Saved data entries:
+---+

(* ===== verification/Client.v ===== *)
(** The command line client ([main] of [src/client/client.go]): its options, and what
    it does with them. A program that returns exits with status 0, an error is a
    message on standard error and status 1. *)
From S2P Require Import Prelude Utils Serializer Tags Header HeaderCodec Payload RpmFile Signing Files Keys Http Server Remote Config Log Dump.
From Stdlib Require Import Ascii.
#[local] Open Scope Z_scope.

(** ** Options *)

Definition SIGNING_MODE_NOT_SET : Z := 0.
Definition SIGNING_MODE_RPM : Z := 1.
Definition SIGNING_MODE_GENERIC : Z := 2.

(** The variables of [main] that the options set. [debugLogging] stands for the level
    of the root logger. *)
Record Options := mkOptions {
  privateKeyFilename : string;
  privateKeyPassphrase : option (list Z);
  gpgPublicFiles : list string;
  signServerUrl : string;
  signServerToken : string;
  overwriteDestinationFile : bool;
  destinationFileName : string;
  verifySignatures : bool;
  printInfo : bool;
  dumpSignatureHeader : bool;
  dumpMainHeader : bool;
  verboseOutput : bool;
  signingMode : Z;
  debugLogging : bool;
  seenOpts : gset string;
  remainingArgs : list string;
}.

Definition no_options : Options :=
  mkOptions "" None [] "" "" false "" false false false false false SIGNING_MODE_NOT_SET false ∅ [].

+---+

What the task requires: All of the entries must be quoted exactly; please include each one.

Answer to this exercise:
(* ===== verification/Client.v ===== *)
(** The command line client ([main] of [src/client/client.go]): its options, and what
    it does with them. A program that returns exits with status 0, an error is a
    message on standard error and status 1. *)
From S2P Require Import Prelude Utils Serializer Tags Header HeaderCodec Payload RpmFile Signing Files Keys Http Server Remote Config Log Dump.
From Stdlib Require Import Ascii.
#[local] Open Scope Z_scope.

(** ** Options *)

Definition SIGNING_MODE_NOT_SET : Z := 0.
Definition SIGNING_MODE_RPM : Z := 1.
Definition SIGNING_MODE_GENERIC : Z := 2.

(** The variables of [main] that the options set. [debugLogging] stands for the level
    of the root logger. *)
Record Options := mkOptions {
  privateKeyFilename : string;
  privateKeyPassphrase : option (list Z);
  gpgPublicFiles : list string;
  signServerUrl : string;
  signServerToken : string;
  overwriteDestinationFile : bool;
  destinationFileName : string;
  verifySignatures : bool;
  printInfo : bool;
  dumpSignatureHeader : bool;
  dumpMainHeader : bool;
  verboseOutput : bool;
  signingMode : Z;
  debugLogging : bool;
  seenOpts : gset string;
  remainingArgs : list string;
}.

Definition no_options : Options :=
  mkOptions "" None [] "" "" false "" false false false false false SIGNING_MODE_NOT_SET false ∅ [].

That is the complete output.